The CreditCards.com story rightly sums up debt consolidation loans as a safety net of sorts for consumers whose debt has grown out of control. If you’re lying awake at night worrying about your credit-card bills, or if collection agencies are calling you every day, you might be a candidate for debt consolidation. These loans funnel all of your outstanding debts into one loan, with a monthly payment that you can afford. While you’re making your payment, collection agencies will no longer be harassing you. There are some drawbacks, though; for one, taking out debt consolidation loans will lower your credit score. Secondly, these loans often come with high interest rates. You’ll end up paying more than your total debt by the time you finish paying off a debt consolidation loan.
You can look at debt settlement as one step higher than debt consolidation. These companies promise to shave large chunks off your debt by negotiating settlements with your creditors. You, of course, pay them a fee for this service. Debt settlement can be an option for consumers whose debt levels are so high that they can’t ever envision paying them off. The problems with debt settlement are pretty significant, though: Working with debt settlement companies looks terrible on your credit report. And the fees these companies charge can be pricey.

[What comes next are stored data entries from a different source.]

(** * Ticket validator: the [checkTicketValidity] handler of [src/App.tsx]

    The component keeps six React state slots and one asynchronous handler,
    [checkTicketValidity], which normalises the wallet address, queries up to
    three view methods of a fixed contract and writes the result into the
    slots.  The handler is embedded as a computation in a small monad that
    threads the slots, the log of contract calls and the console, and that
    carries JavaScript exceptions, so that [try]/[catch]/[finally] are
    combinators with the semantics of the language.

    What lies outside the repository ([ethers.getAddress], the provider and
    contract constructors, the three contract methods and the wall clock) is
    an environment [Env] over which every statement quantifies. *)

From Stdlib Require Import String Ascii ZArith NArith Bool Lia List.
Import ListNotations.

Set Implicit Arguments.

(* ================================================================== *)
(** ** JavaScript strings and thrown values *)
(* ================================================================== *)

Module Js.

(** A JavaScript string is a sequence of UTF-16 code units. *)
Definition str := list N.

(** The code units of an ASCII literal of the source. *)
Definition lit (s : string) : str :=
  map N_of_ascii (list_ascii_of_string s).

(** ECMAScript [WhiteSpace] and [LineTerminator] code points, the ones
    [String.prototype.trim] strips.  All lie in the basic plane, so each is
    one code unit. *)
Definition isWhiteSpace (c : N) : bool :=
  ((9 <=? c) && (c <=? 13)          (* TAB LF VT FF CR *)
   || (c =? 32)                     (* SPACE *)
   || (c =? 160)                    (* NO-BREAK SPACE *)
   || (c =? 5760)                   (* U+1680 *)
   || ((8192 <=? c) && (c <=? 8202))(* U+2000 .. U+200A *)
   || (c =? 8232) || (c =? 8233)    (* U+2028 U+2029 *)
   || (c =? 8239)                   (* U+202F *)
   || (c =? 8287)                   (* U+205F *)
   || (c =? 12288)                  (* U+3000 *)
   || (c =? 65279))%N.              (* U+FEFF *)

Fixpoint trimStart (s : str) : str :=
  match s with
  | c :: t => if isWhiteSpace c then trimStart t else s
  | [] => []
  end.

Definition trimEnd (s : str) : str := rev (trimStart (rev s)).

(** [s.trim()] *)
Definition trim (s : str) : str := trimEnd (trimStart s).

(** Truthiness of a string: only the empty string is falsy. *)
Definition truthy (s : str) : bool :=
  match s with [] => false | _ :: _ => true end.

Fixpoint startsWith (needle hay : str) : bool :=
  match needle, hay with
  | [], _ => true
  | _ :: _, [] => false
  | a :: n', b :: h' => (a =? b)%N && startsWith n' h'
  end.

(** [hay.includes(needle)] *)
Fixpoint includes (needle hay : str) : bool :=
  startsWith needle hay
  || match hay with
     | [] => false
     | _ :: h' => includes needle h'
     end.

(** A caught value.  The library throws, and rejects its promises with,
    error objects; the handlers read nothing of one but [.message], which is
    a string or is missing ([None], JavaScript's [undefined]). *)
Record JsError : Type := mkError { message : option str }.

(** [x.message] used as a condition, and [x.message || fallback]: a missing
    and an empty message are both falsy. *)
Definition truthyMessage (err : JsError) : option str :=
  match message err with
  | Some m => if truthy m then Some m else None
  | None => None
  end.

End Js.
Import Js.

(* ================================================================== *)
(** ** State of the component and its environment *)
(* ================================================================== *)

(** [interface NFTDetails] *)
Record NFTDetails : Type := mkNFTDetails {
  contractName : str;
  eventName : str;
  keyExpiration : option str
}.

(** The six [useState] slots of [App]. *)
Record Store : Type := mkStore {
  walletAddress : str;
  isValidTicket : option bool;
  isLoading : bool;
  nftDetails : option NFTDetails;
  showContractInfo : bool;
  errorInfo : option str
}.

(** The slots as [useState] initialises them. *)
Definition initialStore : Store :=
  mkStore [] None false None false None.

(** The three view methods of the ABI. *)
Inductive Method : Type :=
| GetHasValidKey
| BalanceOf
| KeyExpirationTimestampFor.

(** One contract call: the method and the address passed to it. *)
Record Call : Type := mkCall { method : Method; arg : str }.

(** What the handler touches: the slots, the contract calls issued so far
    (oldest first) and the lines written by [console.error]. *)
Record World : Type := mkWorld {
  store : Store;
  calls : list Call;
  console : list (str * JsError)
}.

Definition initialWorld : World := mkWorld initialStore [] [].

(** The collaborators outside the repository.  A result [inl err] is a thrown
    (or rejected) [err]; [inr v] is a normal return of [v]. *)
Record Env : Type := mkEnv {
  (** [ethers.getAddress] *)
  getAddress : str -> JsError + str;
  (** [new ethers.JsonRpcProvider(..)] then [new ethers.Contract(..)];
      [Some err] when one of the constructors throws [err] *)
  newContract : option JsError;
  (** [contract.getHasValidKey] *)
  getHasValidKey : str -> JsError + bool;
  (** [contract.balanceOf], a [uint256] decoded to a bigint *)
  balanceOf : str -> JsError + Z;
  (** [contract.keyExpirationTimestampFor], likewise *)
  keyExpirationTimestampFor : str -> JsError + Z;
  (** [Date.now()], in milliseconds *)
  dateNow : Z
}.

(* ================================================================== *)
(** ** The monad of handlers *)
(* ================================================================== *)

(** A computation runs from a world to a completion (normal with a value, or
    abrupt with a thrown value) and the world it leaves.  Writes made before a
    throw stay. *)
Definition M (A : Type) : Type := World -> (JsError + A) * World.

Definition ret {A} (a : A) : M A := fun w => (inr a, w).

Definition bind {A B} (m : M A) (k : A -> M B) : M B :=
  fun w =>
    match m w with
    | (inr a, w') => k a w'
    | (inl err, w') => (inl err, w')
    end.

Declare Scope handler_scope.
Delimit Scope handler_scope with handler.
Notation "x <- m ;; k" := (bind m (fun x => k))
  (at level 61, m at next level, right associativity) : handler_scope.
Notation "m ;; k" := (bind m (fun _ => k))
  (at level 61, right associativity) : handler_scope.
Local Open Scope handler_scope.

(** [try { body } catch (x) { handler x }] *)
Definition tryCatch {A} (body : M A) (handler : JsError -> M A) : M A :=
  fun w =>
    match body w with
    | (inl err, w') => handler err w'
    | (inr a, w') => (inr a, w')
    end.

(** [try { body } finally { fin }]: [fin] runs on both completions, and an
    exception of [fin] replaces the completion of [body]. *)
Definition tryFinally {A} (body : M A) (fin : M unit) : M A :=
  fun w =>
    match body w with
    | (r, w') =>
        match fin w' with
        | (inl err, w'') => (inl err, w'')
        | (inr _, w'') => (r, w'')
        end
    end.

(** *** State setters *)

Definition modifyStore (f : Store -> Store) : M unit :=
  fun w => (inr tt, mkWorld (f (store w)) (calls w) (console w)).

Definition setWalletAddress (v : str) : M unit :=
  modifyStore (fun s => mkStore v (isValidTicket s) (isLoading s)
                          (nftDetails s) (showContractInfo s) (errorInfo s)).

Definition setIsValidTicket (v : option bool) : M unit :=
  modifyStore (fun s => mkStore (walletAddress s) v (isLoading s)
                          (nftDetails s) (showContractInfo s) (errorInfo s)).

Definition setIsLoading (v : bool) : M unit :=
  modifyStore (fun s => mkStore (walletAddress s) (isValidTicket s) v
                          (nftDetails s) (showContractInfo s) (errorInfo s)).

Definition setNftDetails (v : option NFTDetails) : M unit :=
  modifyStore (fun s => mkStore (walletAddress s) (isValidTicket s)
                          (isLoading s) v (showContractInfo s) (errorInfo s)).

Definition setShowContractInfo (v : bool) : M unit :=
  modifyStore (fun s => mkStore (walletAddress s) (isValidTicket s)
                          (isLoading s) (nftDetails s) v (errorInfo s)).

Definition setErrorInfo (v : option str) : M unit :=
  modifyStore (fun s => mkStore (walletAddress s) (isValidTicket s)
                          (isLoading s) (nftDetails s) (showContractInfo s) v).

Definition readStore {A} (f : Store -> A) : M A :=
  fun w => (inr (f (store w)), w).

(** *** Effects on the outside *)

(** [console.error(label, err)] *)
Definition console_error (label : str) (err : JsError) : M unit :=
  fun w => (inr tt, mkWorld (store w) (calls w) (console w ++ [(label, err)])).

(** [ethers.getAddress(s)]: local, no network. *)
Definition ethers_getAddress (e : Env) (s : str) : M str :=
  fun w => (getAddress e s, w).

(** The two constructors of lines 72-75. *)
Definition new_Contract (e : Env) : M unit :=
  fun w => (match newContract e with
            | Some err => inl err
            | None => inr tt
            end, w).

(** [await contract.m(a)]: the call is issued, then it resolves or rejects. *)
Definition await {A} (m : Method) (a : str) (response : JsError + A) : M A :=
  fun w => (response, mkWorld (store w) (calls w ++ [mkCall m a]) (console w)).

(** [Math.floor(Date.now() / 1000)].  [Date.now()] is an integer below 2^53
    in absolute value, for which the floating-point quotient floors to the
    integer quotient. *)
Definition unixNow (e : Env) : M Z :=
  fun w => (inr (dateNow e / 1000)%Z, w).

(* ================================================================== *)
(** ** The handlers of [App] *)
(* ================================================================== *)

Definition staticDetails : NFTDetails :=
  mkNFTDetails (lit "DappCon25 Ticket") (lit "DappCon 2025")
               (Some (lit "16th-18th June, 2025")).

(** Lines 88-100: the expiration check and its handler. *)
Definition checkExpiration (e : Env) (normalizedAddress : str) : M unit :=
  tryCatch
    (expiration <- await KeyExpirationTimestampFor normalizedAddress
                     (keyExpirationTimestampFor e normalizedAddress) ;;
     now <- unixNow e ;;
     if (expiration <? now)%Z
     then setErrorInfo (Some (lit "Your key has expired"))
     else setErrorInfo (Some (lit "You own a key but it appears to be invalid")))
    (fun expError =>
       console_error (lit "Error checking expiration:") expError ;;
       setErrorInfo (Some (lit "Error checking key expiration"))).

(** Lines 84-107: the balance check and its handler. *)
Definition checkBalance (e : Env) (normalizedAddress : str) : M unit :=
  tryCatch
    (balance <- await BalanceOf normalizedAddress
                  (balanceOf e normalizedAddress) ;;
     if (0 <? balance)%Z
     then checkExpiration e normalizedAddress
     else setErrorInfo (Some (lit "No ticket found for this address")))
    (fun balanceError =>
       console_error (lit "Error checking balance:") balanceError ;;
       setErrorInfo (Some (lit "Error checking key ownership"))).

(** Lines 118-132: the handler of a failed [getHasValidKey]. *)
Definition onValidKeyError (validKeyError : JsError) : M unit :=
  console_error (lit "Error in getHasValidKey:") validKeyError ;;
  match truthyMessage validKeyError with
  | Some m =>
      if includes (lit "call revert exception") m
      then setErrorInfo
             (Some (lit "Contract call failed - the contract might not support this method"))
      else if includes (lit "network") m
      then setErrorInfo (Some (lit "Network connection error - please try again"))
      else setErrorInfo (Some (lit "Error: " ++ m))
  | None => ret tt
  end ;;
  setIsValidTicket (Some false).

(** Lines 78-132: the primary check. *)
Definition checkValidKey (e : Env) (normalizedAddress : str) : M unit :=
  tryCatch
    (hasValidKey <- await GetHasValidKey normalizedAddress
                      (getHasValidKey e normalizedAddress) ;;
     setIsValidTicket (Some hasValidKey) ;;
     (if negb hasValidKey
      then checkBalance e normalizedAddress
      else ret tt) ;;
     if hasValidKey
     then setNftDetails (Some staticDetails)
     else ret tt)
    onValidKeyError.
(** * Positive-impact scoring engine of cyber-good-news

    A shallow embedding of [src/processors/positive_scorer.py] (class
    [PositiveScorer]) together with the record of [src/models.py] and the
    threshold of [src/config.py], followed by the properties of the scoring
    engine stated in the specification.

    Modelling conventions.
    - A Python [str] is a [string]; [str.lower] is case folding of the letters
      [A]-[Z]; [a in b] on strings is substring containment.
    - A Python [float] is a primitive binary64 [float]; the integers that the
      code mixes with floats (a keyword count, the configured threshold) are
      converted the way Python converts them.
    - The rule lexicon is what [yaml.safe_load] hands back: mappings with
      optional keys (the code reads every key with [.get(key, default)]),
      insertion-ordered, and keyword lists whose entries are YAML scalars; an
      entry that is not a string makes [kw.lower()] raise. The lexicons
      covered are the mappings whose [base_score] and [modifier] values are
      floats. A document that is not a mapping (an empty file loads as
      [None]) and a score that is not a float (null, quoted, or an integer
      beyond the float range) are outside the embedding: there the
      arithmetic of lines 94 to 100 can raise as well, after [category] and
      [impact_score] have been assigned.
    - An exception is a value of [result]; a story is mutated in place, so the
      classifier is a computation in a state-and-exception monad over the
      story, and the batch entry point works on a store of story objects
      addressed by reference. *)

From Stdlib Require Import ZArith Floats Ascii String List Bool Lia.
From stdpp Require Import base functions gmap sets list strings.

Open Scope string_scope.

(** ** Strings *)

(** [c.lower()] on one character. *)
Definition lower_ascii (c : ascii) : ascii :=
  let n := N_of_ascii c in
  if ((65 <=? n) && (n <=? 90))%N then ascii_of_N (n + 32) else c.

(** [s.lower()]. *)
Fixpoint lower (s : string) : string :=
  match s with
  | EmptyString => EmptyString
  | String c rest => String (lower_ascii c) (lower rest)
  end.

(** [hay.startswith(needle)]. *)
Fixpoint starts_with (needle hay : string) : bool :=
  match needle, hay with
  | EmptyString, _ => true
  | String _ _, EmptyString => false
  | String a needle', String b hay' => Ascii.eqb a b && starts_with needle' hay'
  end.

(** [needle in hay]: the needle starts at some position of the haystack. *)
Fixpoint str_in (needle hay : string) : bool :=
  starts_with needle hay ||
  match hay with
  | EmptyString => false
  | String _ hay' => str_in needle hay'
  end.

(** [s[:n]]. *)
Fixpoint str_take (n : nat) (s : string) : string :=
  match n, s with
  | O, _ => EmptyString
  | S _, EmptyString => EmptyString
  | S n', String c rest => String c (str_take n' rest)
  end.

(** [s.split('.')[0]]: the text before the first full stop. *)
Fixpoint before_dot (s : string) : string :=
  match s with
  | EmptyString => EmptyString
  | String c rest => if Ascii.eqb c "."%char then EmptyString else String c (before_dot rest)
  end.

(** ** Numbers *)

(** [max(a, b)] of two arguments: Python keeps [a] unless [b > a]. *)
Definition py_max (a b : float) : float := if (a <? b)%float then b else a.

(** [min(a, b)] of two arguments: Python keeps [a] unless [b < a]. *)
Definition py_min (a b : float) : float := if (b <? a)%float then b else a.

(** [float(n)] of an [int], rounded to nearest; Python compares and multiplies
    an [int] with a [float] through it (exactly so up to 2^53 in magnitude). *)
Definition float_of_int (n : Z) : float :=
  SF2Prim (binary_normalize prec emax n 0 false).

(** The float of a count, an [int] that is never negative. *)
Definition float_of_count (n : nat) : float := float_of_int (Z.of_nat n).

(** ** Exceptions *)

Inductive exn : Type :=
  | AttributeError
  | OSError
  | YAMLError.

Inductive result (A : Type) : Type :=
  | Ok (a : A)
  | Raise (e : exn).
Arguments Ok {A} a.
Arguments Raise {A} e.

#[global] Instance result_ret : MRet result := @Ok.
#[global] Instance result_bind : MBind result :=
  λ A B f m, match m with Ok a => f a | Raise e => Raise e end.

(** ** [models.py]: the story record *)

Record CyberGoodNews : Type := {
  id : option string;
  title : string;
  description : string;
  source : string;
  source_url : string;
  published_date : Z;
  collected_date : Z;
  category : string;
  impact_score : float;
  summary : option string;
  tags : option (list string);
  is_processed : bool;
  is_sent : bool
}.

(** Attribute assignments [story.f = v]. *)
Definition set_category (v : string) (s : CyberGoodNews) : CyberGoodNews :=
  {| id := id s; title := title s; description := description s;
     source := source s; source_url := source_url s;
     published_date := published_date s; collected_date := collected_date s;
     category := v; impact_score := impact_score s; summary := summary s;
     tags := tags s; is_processed := is_processed s; is_sent := is_sent s |}.

Definition set_impact_score (v : float) (s : CyberGoodNews) : CyberGoodNews :=
  {| id := id s; title := title s; description := description s;
     source := source s; source_url := source_url s;
     published_date := published_date s; collected_date := collected_date s;
     category := category s; impact_score := v; summary := summary s;
     tags := tags s; is_processed := is_processed s; is_sent := is_sent s |}.

Definition set_summary (v : option string) (s : CyberGoodNews) : CyberGoodNews :=
  {| id := id s; title := title s; description := description s;
     source := source s; source_url := source_url s;
     published_date := published_date s; collected_date := collected_date s;
     category := category s; impact_score := impact_score s; summary := v;
     tags := tags s; is_processed := is_processed s; is_sent := is_sent s |}.

Definition set_tags (v : option (list string)) (s : CyberGoodNews) : CyberGoodNews :=
  {| id := id s; title := title s; description := description s;
     source := source s; source_url := source_url s;
     published_date := published_date s; collected_date := collected_date s;
     category := category s; impact_score := impact_score s; summary := summary s;
     tags := v; is_processed := is_processed s; is_sent := is_sent s |}.

Definition set_is_processed (v : bool) (s : CyberGoodNews) : CyberGoodNews :=
  {| id := id s; title := title s; description := description s;
     source := source s; source_url := source_url s;
     published_date := published_date s; collected_date := collected_date s;
     category := category s; impact_score := impact_score s; summary := summary s;
     tags := tags s; is_processed := v; is_sent := is_sent s |}.

(** ** The rule lexicon *)

(** A scalar of the YAML document. *)
Inductive yaml_scalar : Type :=
  | YStr (s : string)
  | YInt (n : Z)
  | YBool (b : bool)
  | YNull.

(** One entry of [positive_categories]. *)
Record CategoryRule : Type := {
  cat_keywords : option (list yaml_scalar);
  cat_base_score : option float
}.

(** One entry of [impact_modifiers]. *)
Record ModifierRule : Type := {
  mod_keywords : option (list yaml_scalar);
  mod_modifier : option float
}.

(** The value of [positive_signals] and of [negative_indicators]. *)
Record KeywordRule : Type := {
  sig_keywords : option (list yaml_scalar)
}.

(** The rule set; [None] is an absent key. *)
Record Rules : Type := {
  positive_categories : option (list (string * CategoryRule));
  positive_signals : option KeywordRule;
  negative_indicators : option KeywordRule;
  impact_modifiers : option (list (string * ModifierRule))
}.

(** [rules.get(key, {}).get('keywords', [])]. *)
Definition signal_keywords (o : option KeywordRule) : list yaml_scalar :=
  match o with
  | Some r => default [] (sig_keywords r)
  | None => []
  end.

(** [_get_default_rules]. *)
Definition get_default_rules : Rules :=
  {| positive_categories := Some
       [ ("Security Wins",
          {| cat_keywords := Some [YStr "arrested"; YStr "takedown";
                                   YStr "dismantled"; YStr "seized"];
             cat_base_score := Some 7%float |});
         ("Innovation & Research",
          {| cat_keywords := Some [YStr "new tool"; YStr "open source";
                                   YStr "research"];
             cat_base_score := Some 6%float |}) ];
     positive_signals := None;
     negative_indicators := None;
     impact_modifiers := None |}.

Credit counseling might be a must no matter which debt management option you choose. Counselors can help you change your negative spending habits. This is important; if you don’t do this, the odds are good that you’ll simply run up your debt once again, playing havoc with your credit score. Make sure, though, when you work with a credit counseling service that it’s a non-profit one. Some of these won’t charge you any fees. But if you do work with a counselor who does charge, make sure that the fees are reasonable. Debt consolidation loans, debt settlement and credit counseling are all options for people struggling with debt. Which one works best for you depends on the amount of your debt.